*** Opening Material supplied ***

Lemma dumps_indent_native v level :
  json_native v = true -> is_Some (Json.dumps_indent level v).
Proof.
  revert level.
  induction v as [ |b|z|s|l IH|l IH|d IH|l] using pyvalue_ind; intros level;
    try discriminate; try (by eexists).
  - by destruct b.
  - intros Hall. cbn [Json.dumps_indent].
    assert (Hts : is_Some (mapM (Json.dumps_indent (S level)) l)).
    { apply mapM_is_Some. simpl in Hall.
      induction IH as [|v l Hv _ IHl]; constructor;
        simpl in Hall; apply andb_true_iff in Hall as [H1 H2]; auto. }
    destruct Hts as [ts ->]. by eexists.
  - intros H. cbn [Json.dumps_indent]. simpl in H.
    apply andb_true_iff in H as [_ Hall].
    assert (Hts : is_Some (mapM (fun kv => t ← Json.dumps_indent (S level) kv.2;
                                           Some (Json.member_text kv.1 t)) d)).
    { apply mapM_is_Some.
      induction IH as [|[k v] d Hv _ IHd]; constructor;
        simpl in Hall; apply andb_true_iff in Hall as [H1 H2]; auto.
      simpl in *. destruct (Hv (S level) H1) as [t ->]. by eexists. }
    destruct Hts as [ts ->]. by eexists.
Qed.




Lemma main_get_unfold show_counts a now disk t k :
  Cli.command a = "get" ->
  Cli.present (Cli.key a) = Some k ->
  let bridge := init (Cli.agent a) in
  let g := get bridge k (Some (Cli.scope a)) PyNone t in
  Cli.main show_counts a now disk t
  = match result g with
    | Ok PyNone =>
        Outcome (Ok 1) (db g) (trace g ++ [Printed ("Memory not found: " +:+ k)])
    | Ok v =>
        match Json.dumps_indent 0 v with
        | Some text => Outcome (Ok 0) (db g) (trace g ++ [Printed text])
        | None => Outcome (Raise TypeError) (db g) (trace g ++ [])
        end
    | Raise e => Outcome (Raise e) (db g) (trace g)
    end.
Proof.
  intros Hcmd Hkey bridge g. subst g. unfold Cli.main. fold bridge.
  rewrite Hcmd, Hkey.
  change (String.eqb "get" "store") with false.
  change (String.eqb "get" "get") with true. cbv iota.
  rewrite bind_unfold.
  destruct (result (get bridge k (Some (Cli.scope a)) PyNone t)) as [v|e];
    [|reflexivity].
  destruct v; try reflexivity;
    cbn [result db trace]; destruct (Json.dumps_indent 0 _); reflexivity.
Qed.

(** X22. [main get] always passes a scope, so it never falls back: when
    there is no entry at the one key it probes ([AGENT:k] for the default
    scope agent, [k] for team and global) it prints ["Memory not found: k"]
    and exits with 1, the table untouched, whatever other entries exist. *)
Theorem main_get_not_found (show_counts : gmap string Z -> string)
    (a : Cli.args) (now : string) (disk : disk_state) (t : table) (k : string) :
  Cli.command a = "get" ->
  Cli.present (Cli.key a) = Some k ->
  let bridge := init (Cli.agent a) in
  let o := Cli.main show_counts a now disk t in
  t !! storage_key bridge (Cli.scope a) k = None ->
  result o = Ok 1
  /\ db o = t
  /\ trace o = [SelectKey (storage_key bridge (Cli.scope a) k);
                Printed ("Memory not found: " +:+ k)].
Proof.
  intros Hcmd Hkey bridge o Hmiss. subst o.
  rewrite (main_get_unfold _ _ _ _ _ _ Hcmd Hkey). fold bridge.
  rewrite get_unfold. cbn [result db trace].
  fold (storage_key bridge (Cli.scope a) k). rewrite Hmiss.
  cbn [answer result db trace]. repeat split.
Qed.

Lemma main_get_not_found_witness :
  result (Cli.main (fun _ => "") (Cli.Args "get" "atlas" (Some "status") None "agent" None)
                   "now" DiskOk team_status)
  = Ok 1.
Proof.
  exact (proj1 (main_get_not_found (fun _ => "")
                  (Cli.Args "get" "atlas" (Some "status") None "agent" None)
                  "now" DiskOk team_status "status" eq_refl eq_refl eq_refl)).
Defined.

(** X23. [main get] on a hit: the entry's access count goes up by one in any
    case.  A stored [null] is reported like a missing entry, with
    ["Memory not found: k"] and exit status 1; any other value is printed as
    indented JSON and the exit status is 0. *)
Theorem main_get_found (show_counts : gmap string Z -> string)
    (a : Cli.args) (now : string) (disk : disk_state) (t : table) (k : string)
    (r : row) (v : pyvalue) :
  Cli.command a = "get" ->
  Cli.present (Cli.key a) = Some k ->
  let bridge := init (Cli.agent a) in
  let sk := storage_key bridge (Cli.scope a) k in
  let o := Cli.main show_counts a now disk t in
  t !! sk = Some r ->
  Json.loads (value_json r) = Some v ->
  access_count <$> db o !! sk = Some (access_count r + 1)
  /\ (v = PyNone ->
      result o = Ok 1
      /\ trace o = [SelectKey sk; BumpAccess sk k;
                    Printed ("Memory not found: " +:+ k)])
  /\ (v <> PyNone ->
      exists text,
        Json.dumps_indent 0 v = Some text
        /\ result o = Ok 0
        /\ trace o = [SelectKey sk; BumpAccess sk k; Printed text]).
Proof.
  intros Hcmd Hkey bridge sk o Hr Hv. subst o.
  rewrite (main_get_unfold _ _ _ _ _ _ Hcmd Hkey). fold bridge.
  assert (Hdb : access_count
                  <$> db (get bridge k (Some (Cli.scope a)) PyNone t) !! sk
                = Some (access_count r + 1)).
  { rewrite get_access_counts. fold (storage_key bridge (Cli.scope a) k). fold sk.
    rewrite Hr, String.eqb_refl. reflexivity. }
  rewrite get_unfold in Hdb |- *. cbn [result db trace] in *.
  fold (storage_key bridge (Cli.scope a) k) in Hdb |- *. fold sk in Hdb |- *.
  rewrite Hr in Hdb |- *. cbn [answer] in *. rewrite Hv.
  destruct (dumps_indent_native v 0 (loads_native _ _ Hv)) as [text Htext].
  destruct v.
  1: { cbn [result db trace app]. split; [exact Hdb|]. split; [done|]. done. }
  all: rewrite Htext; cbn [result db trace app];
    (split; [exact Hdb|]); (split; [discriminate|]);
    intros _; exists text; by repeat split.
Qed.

*** Closing Material supplied ***
*** Opening Material supplied ***

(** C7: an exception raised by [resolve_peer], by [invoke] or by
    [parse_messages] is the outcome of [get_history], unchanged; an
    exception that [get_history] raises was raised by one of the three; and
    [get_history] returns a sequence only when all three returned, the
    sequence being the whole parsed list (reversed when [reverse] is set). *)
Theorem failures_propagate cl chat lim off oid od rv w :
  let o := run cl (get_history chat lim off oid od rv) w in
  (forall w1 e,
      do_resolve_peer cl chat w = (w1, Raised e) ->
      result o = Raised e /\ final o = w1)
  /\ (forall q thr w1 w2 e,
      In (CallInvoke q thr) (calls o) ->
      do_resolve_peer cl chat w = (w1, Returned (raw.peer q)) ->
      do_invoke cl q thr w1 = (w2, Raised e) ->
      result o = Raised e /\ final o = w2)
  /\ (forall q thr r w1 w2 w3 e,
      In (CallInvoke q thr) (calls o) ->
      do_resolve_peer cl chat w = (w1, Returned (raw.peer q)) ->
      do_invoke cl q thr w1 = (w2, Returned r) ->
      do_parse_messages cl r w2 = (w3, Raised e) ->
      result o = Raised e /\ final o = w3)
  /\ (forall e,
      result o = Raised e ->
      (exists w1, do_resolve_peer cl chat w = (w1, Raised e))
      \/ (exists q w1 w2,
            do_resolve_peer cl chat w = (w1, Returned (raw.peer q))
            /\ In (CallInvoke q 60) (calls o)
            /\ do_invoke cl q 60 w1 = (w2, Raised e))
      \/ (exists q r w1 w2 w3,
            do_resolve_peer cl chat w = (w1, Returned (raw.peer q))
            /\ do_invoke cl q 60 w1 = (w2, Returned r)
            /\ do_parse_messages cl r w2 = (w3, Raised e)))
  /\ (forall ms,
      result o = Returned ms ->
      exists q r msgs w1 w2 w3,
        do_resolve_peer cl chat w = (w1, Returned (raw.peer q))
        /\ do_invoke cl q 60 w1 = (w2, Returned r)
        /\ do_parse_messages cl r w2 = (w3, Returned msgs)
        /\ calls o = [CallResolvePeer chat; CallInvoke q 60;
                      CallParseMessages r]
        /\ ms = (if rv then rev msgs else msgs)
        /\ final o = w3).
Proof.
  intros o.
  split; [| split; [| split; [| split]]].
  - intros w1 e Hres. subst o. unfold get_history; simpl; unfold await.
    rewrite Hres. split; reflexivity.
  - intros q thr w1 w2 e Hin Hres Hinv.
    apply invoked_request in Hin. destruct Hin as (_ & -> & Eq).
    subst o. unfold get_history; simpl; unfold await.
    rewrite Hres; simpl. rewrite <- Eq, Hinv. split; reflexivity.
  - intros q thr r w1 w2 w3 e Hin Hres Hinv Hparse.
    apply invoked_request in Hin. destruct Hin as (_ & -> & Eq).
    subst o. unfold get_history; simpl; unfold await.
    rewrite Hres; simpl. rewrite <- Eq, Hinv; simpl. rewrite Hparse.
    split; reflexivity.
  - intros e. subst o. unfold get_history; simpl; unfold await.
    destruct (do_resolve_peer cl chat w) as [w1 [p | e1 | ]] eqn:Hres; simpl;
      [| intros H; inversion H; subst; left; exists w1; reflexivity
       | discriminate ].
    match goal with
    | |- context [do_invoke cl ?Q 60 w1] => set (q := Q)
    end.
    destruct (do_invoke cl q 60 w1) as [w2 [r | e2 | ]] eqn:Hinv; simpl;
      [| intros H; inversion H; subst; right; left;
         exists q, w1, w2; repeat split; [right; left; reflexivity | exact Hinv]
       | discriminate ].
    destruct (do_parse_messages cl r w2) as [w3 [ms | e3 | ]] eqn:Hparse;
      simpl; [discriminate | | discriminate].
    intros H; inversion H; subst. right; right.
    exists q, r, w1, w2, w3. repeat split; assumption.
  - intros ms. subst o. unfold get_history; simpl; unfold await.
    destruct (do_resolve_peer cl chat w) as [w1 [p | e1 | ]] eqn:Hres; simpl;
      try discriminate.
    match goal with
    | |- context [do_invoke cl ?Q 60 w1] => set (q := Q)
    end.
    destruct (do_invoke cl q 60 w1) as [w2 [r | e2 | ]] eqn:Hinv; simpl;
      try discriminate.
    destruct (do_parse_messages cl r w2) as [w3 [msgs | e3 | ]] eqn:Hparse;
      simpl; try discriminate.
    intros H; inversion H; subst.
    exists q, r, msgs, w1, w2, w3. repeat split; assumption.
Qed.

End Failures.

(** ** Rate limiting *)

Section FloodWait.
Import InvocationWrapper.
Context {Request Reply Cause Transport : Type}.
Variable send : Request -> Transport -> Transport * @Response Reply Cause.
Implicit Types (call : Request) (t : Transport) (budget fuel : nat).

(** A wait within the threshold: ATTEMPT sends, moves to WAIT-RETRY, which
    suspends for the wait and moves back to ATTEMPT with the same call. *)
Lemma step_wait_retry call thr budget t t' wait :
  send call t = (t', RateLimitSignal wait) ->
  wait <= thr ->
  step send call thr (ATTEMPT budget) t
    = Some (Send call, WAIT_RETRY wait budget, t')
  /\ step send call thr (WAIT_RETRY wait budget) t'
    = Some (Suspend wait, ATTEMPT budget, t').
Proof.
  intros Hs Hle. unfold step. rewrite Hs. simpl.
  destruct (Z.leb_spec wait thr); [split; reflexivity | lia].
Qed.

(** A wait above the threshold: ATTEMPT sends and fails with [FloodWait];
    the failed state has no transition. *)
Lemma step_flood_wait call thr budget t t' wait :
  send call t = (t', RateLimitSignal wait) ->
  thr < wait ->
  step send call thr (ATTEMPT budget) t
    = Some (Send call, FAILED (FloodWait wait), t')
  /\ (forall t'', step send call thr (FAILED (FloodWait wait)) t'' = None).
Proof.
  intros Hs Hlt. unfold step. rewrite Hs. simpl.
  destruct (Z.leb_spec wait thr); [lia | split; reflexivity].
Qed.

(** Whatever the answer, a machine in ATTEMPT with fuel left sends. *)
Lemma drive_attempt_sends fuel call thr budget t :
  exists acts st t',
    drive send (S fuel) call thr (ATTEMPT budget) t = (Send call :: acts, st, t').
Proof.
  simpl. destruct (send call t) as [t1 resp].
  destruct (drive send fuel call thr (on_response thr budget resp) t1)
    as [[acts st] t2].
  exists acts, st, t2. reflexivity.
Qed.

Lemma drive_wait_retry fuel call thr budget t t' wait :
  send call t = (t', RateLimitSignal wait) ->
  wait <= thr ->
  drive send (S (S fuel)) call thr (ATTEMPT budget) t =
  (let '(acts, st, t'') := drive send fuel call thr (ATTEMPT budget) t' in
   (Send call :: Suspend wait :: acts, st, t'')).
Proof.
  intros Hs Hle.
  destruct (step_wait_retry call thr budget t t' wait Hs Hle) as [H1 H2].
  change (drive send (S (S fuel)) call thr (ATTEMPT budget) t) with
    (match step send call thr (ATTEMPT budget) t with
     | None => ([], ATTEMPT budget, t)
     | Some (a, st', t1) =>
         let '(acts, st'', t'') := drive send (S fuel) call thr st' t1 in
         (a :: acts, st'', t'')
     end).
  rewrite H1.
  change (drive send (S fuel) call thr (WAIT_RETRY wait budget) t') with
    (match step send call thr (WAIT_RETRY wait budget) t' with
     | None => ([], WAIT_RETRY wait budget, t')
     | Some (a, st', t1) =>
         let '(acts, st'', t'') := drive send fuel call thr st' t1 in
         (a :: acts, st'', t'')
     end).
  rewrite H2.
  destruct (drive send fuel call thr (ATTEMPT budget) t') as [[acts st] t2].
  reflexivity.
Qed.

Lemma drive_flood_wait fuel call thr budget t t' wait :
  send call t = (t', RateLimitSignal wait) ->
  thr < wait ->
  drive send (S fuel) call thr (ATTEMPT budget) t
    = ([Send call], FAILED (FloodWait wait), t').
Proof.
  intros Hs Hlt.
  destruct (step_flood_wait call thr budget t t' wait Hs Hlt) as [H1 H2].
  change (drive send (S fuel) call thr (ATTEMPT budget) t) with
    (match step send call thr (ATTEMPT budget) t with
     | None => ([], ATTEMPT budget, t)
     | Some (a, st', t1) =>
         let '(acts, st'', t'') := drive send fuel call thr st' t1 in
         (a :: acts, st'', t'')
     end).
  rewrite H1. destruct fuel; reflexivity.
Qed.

*** Closing Material supplied ***

> What to produce: Please give again the lines above between the line holding "Lemma dumps_indent_native v" and the line holding "Ok PyNone =>", inclusive, exactly as they are and with nothing added.

> Completed task:
Lemma dumps_indent_native v level :
  json_native v = true -> is_Some (Json.dumps_indent level v).
Proof.
  revert level.
  induction v as [ |b|z|s|l IH|l IH|d IH|l] using pyvalue_ind; intros level;
    try discriminate; try (by eexists).
  - by destruct b.
  - intros Hall. cbn [Json.dumps_indent].
    assert (Hts : is_Some (mapM (Json.dumps_indent (S level)) l)).
    { apply mapM_is_Some. simpl in Hall.
      induction IH as [|v l Hv _ IHl]; constructor;
        simpl in Hall; apply andb_true_iff in Hall as [H1 H2]; auto. }
    destruct Hts as [ts ->]. by eexists.
  - intros H. cbn [Json.dumps_indent]. simpl in H.
    apply andb_true_iff in H as [_ Hall].
    assert (Hts : is_Some (mapM (fun kv => t ← Json.dumps_indent (S level) kv.2;
                                           Some (Json.member_text kv.1 t)) d)).
    { apply mapM_is_Some.
      induction IH as [|[k v] d Hv _ IHd]; constructor;
        simpl in Hall; apply andb_true_iff in Hall as [H1 H2]; auto.
      simpl in *. destruct (Hv (S level) H1) as [t ->]. by eexists. }
    destruct Hts as [ts ->]. by eexists.
Qed.




Lemma main_get_unfold show_counts a now disk t k :
  Cli.command a = "get" ->
  Cli.present (Cli.key a) = Some k ->
  let bridge := init (Cli.agent a) in
  let g := get bridge k (Some (Cli.scope a)) PyNone t in
  Cli.main show_counts a now disk t
  = match result g with
    | Ok PyNone =>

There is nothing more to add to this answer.